O Recorrido não contra-alegou.



Neste Tribunal Central Administrativo, o Exmo. Procurador-Geral Adjunto não se pronunciou sobre o mérito do recurso.


Colhidos os vistos legais, importa apreciar e decidir.


I. 2. Questões a apreciar e decidir:

As questões suscitadas pelo Recorrente, delimitadas pelas alegações de recurso e respectivas conclusões, traduzem-se em apreciar se a sentença recorrida errou ao não ter concluído pela prescrição do procedimento disciplinar.


II. Fundamentação

II.1. De facto

É a seguinte a decisão sobre a matéria de facto proferida pelo Tribunal Administrativo e Fiscal de Beja, a qual se reproduz ipsis verbis:

A) Em 2010-02-24, a A. apresentou requerimento ao Presidente do Conselho de Administração do IDT, IP, do qual ressalta:

« Texto no original»

(…)

«Texto no original»

: cfr. Doc. n.º 1 junto com a Petição Inicial – PI e cfr. PA;

B) Em 2010-03-15, por determinação do PCA do IDT, IP, o requerimento acima referenciado deu entrada na Delegação Regional do Alentejo, do IDT, IP: cfr. PA;

C) Em 2010-04-15, por despacho do Delegado Regional da DRA do IDT, IP, foi mandado instaurar processo disciplinar à A.: cfr. Doc. n.º 3 junto com a PI e cfr. PA;

D) Em 2010-05-31, após instrução, foi deduzida Acusação, nos seguintes termos:

« Texto no original»

E) Em 2010-06-24, a A. apresentou a sua Defesa, advogando a prescrição do procedimento disciplinar, bem como ter-se por não provada a culpa uma vez que não foi praticado qualquer ato censurável, pedindo assim o arquivamento do processo disciplinar, arrolou ainda testemunhas: cfr. PA;

F) Em 2010-07-16, foi elaborado o Relatório Final, de que ressalta:

« Texto no original»

: cfr. Doc. n.º 1 junto com a Petição Inicial – PI e cfr. PA;

G) Ato impugnado:

Em 2010-07-20, a Entidade Demandada concordou com o proposto no Relatório Final acima referido e determinou a atuação em conformidade, pelo que a A. foi condenada na pena disciplinar de multa, graduada em €274,62: cfr. Doc. N.º 1 junto com a PI e cfr. PA;

H) Em 2010-07-27, foi a A., notificada do ato em crise: cfr. Doc. N.º 1 junto com a PI e cfr. PA;

I) Em 2010-10-22, a A. intentou, neste Tribunal Administrativo e Fiscal de Beja, a presente ação: cfr. fls. 1 dos autos.
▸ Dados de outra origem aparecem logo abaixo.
(* ===== verification/LoopDomainInv.v ===== *)
(** * Loop domains: invariant and outcome of every operation

    [entry_inv] states how the mailbox, the binding and the recorded epochs of
    one entry fit together; [core_inv] adds the dispatcher, whose slots are the
    entries, and the permit ledger.  Every operation on a core that satisfies it
    succeeds or fails in a way the lemmas name, and keeps it. *)

From S2P Require Import Prelude Bytes KernelTime KernelDigest Assignment CardInstance MailboxModel MailboxInv MailboxOffer MailboxSteps Mailbox PortBinding DispatchPermits DispatchModel DispatchInv Dispatch ExecutionPlan LoopDomain.
Open Scope rust_scope.

(** ** Mailbox operations that do not stop admission *)

(** [mb'] follows [mb] by calls other than [stop_accepting]. *)
Definition steady (mb mb' : Mailbox) : Prop :=
  mailbox_inv mb' /\ config mb' = config mb /\
  (mb_lifecycle mb = Accepting <-> mb_lifecycle mb' = Accepting) /\
  (mb_lifecycle mb = Closed -> mb_lifecycle mb' = Closed).

Lemma steady_refl mb : mailbox_inv mb -> steady mb mb.
Proof. by unfold steady. Qed.
Lemma steady_step mb event mb' :
  mailbox_inv mb -> step mb event mb' -> (mb_lifecycle mb = Accepting -> mb_lifecycle mb' = Accepting) ->
  steady mb mb'.
Proof.
  intros Hi Hs Ha. destruct (step_frame _ _ _ Hi Hs) as [Hc Hr].
  split; [by eapply step_inv|]. split; [done|].
  destruct (mb_lifecycle mb), (mb_lifecycle mb'); simpl in *; split; (done || lia || naive_solver).
Qed.
Lemma close_stays_accepting mb :
  mb_lifecycle mb = Accepting -> mb_lifecycle (close_if_drained_internal mb) = Accepting.
Proof. intros H. unfold close_if_drained_internal. rewrite H. by rewrite bool_decide_eq_false_2 by done. Qed.

Lemma steady_offer mb message r :
  mailbox_inv mb ->
  steady mb (fst (try_offer message r mb)) /\
  mb_inflight (fst (try_offer message r mb)) = mb_inflight mb.
Proof.
  intros Hi. split.
  - eapply steady_step; [done|apply (step_offer _ message r), surjective_pairing|].
    destruct (try_offer_cases mb r message Hi) as
      [(e & -> & _)|[(_ & o & _ & ->)|(_ & plan & d & reason & _ & ->)]]; by destruct mb.
  - destruct (try_offer_cases mb r message Hi) as
      [(e & -> & _)|[(_ & o & _ & ->)|(_ & plan & d & reason & _ & ->)]]; by destruct mb.
Qed.
Lemma close_inflight mb : mb_inflight (close_if_drained_internal mb) = mb_inflight mb.
Proof. destruct (close_if_drained_internal_frame mb) as (l & -> & _). by destruct mb. Qed.

Lemma steady_expire mb r :
  mailbox_inv mb -> reading_in_clock mb r ->
  exists records, snd (expire_queued r mb) = Ok records /\
    steady mb (fst (expire_queued r mb)) /\
    mb_inflight (fst (expire_queued r mb)) = mb_inflight mb /\
    (mb_lifecycle mb <> Closed -> records = expiry_records r (mb_queue mb)).
Proof.
  intros Hi Hr. pose proof (steady_step mb _ _ Hi (step_expire _ r _ _ (surjective_pairing _))) as Hs.
  destruct (expire_cases mb r Hi) as [[Hc E]|[(e & _ & _ & Hn)|(_ & _ & t & _ & E)]]; [|done|];
    rewrite E in *; simpl in *; eexists; split_and!; try done.
  - apply Hs. intros Ha. apply close_stays_accepting. by destruct mb.
  - rewrite close_inflight. by destruct mb.
Qed.
Lemma steady_cancel mb :
  mailbox_inv mb -> mb_lifecycle mb <> Accepting ->
  snd (cancel_all_queued mb) = Ok (map (record_of Cancelled) (mb_queue mb)) /\
  steady mb (fst (cancel_all_queued mb)) /\
  mb_inflight (fst (cancel_all_queued mb)) = mb_inflight mb /\
  mb_queue (fst (cancel_all_queued mb)) = [] /\
  (mb_inflight mb = ∅ -> mb_lifecycle (fst (cancel_all_queued mb)) = Closed).
Proof.
  intros Hi Hna. pose proof (steady_step mb _ _ Hi (step_cancel _ _ _ (surjective_pairing _))) as Hs.
  destruct (cancelled_view mb _ _ Hi Hna (surjective_pairing _)) as (Hres & Hq & Hf & _).
  split_and!; [done| |done..|]; [by apply Hs|]. intros Hemp.
  destruct (cancel_cases mb Hi) as [[? _]|(_ & t & _ & ->)]; [done|]. simpl.
  by apply close_drained; destruct mb.
Qed.
Lemma steady_abandon mb :
  mailbox_inv mb -> mb_lifecycle mb <> Accepting ->
  (exists records, snd (abandon_all_inflight_uncertain mb) = Ok records) /\
  steady mb (fst (abandon_all_inflight_uncertain mb)) /\
  (mb_inflight mb = ∅ -> mb_inflight (fst (abandon_all_inflight_uncertain mb)) = ∅).
Proof.
  intros Hi Hna. pose proof (steady_step mb _ _ Hi (step_abandon _ _ _ (surjective_pairing _))) as Hs.
  destruct (abandon_cases mb Hi) as [[? _]|(_ & t & _ & E)]; [done|]. rewrite E in *. simpl in *.
  split; [by eexists|]. split; [by apply Hs|]. intros _. rewrite close_inflight. by destruct mb.
Qed.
Não foram fixados factos não provados com interesse para a decisão.



II.2. De direito

A Recorrente invoca a prescrição do procedimento disciplinar como fundamento do recurso interposto (como já havia feito na p.i. da acção). Alega que é forçoso concluir que entre a tomada de conhecimento da alegada infracção da arguida pelo Conselho Directivo do IDT, que ocorreu em 25 de Fevereiro de 2010, e a data de instauração do processo disciplinar, em 15 de Abril de 2010, mediaram 34 dias úteis, ou seja, para além do prazo de 30 dias previsto no art. 6.º, n.º 2, do Estatuto Disciplinar dos Trabalhadores que Exercem Funções Públicas.

Assim, na tese da Recorrente, por aplicação das disposições legais que invoca, o direito de instaurar o processo disciplinar já se encontrava prescrito na supra referida data de 15 de Abril de 2010, desde o dia 9 de Abril de 2010.

A sentença recorrida assentou a sua decisão, na seguinte fundamentação:

“…)

Não se conformando com o ato impugnado sustenta a A. que se verifica a prescrição do processo disciplinar, uma vez que a determinação de instauração ocorreu para além do prazo legal fixado.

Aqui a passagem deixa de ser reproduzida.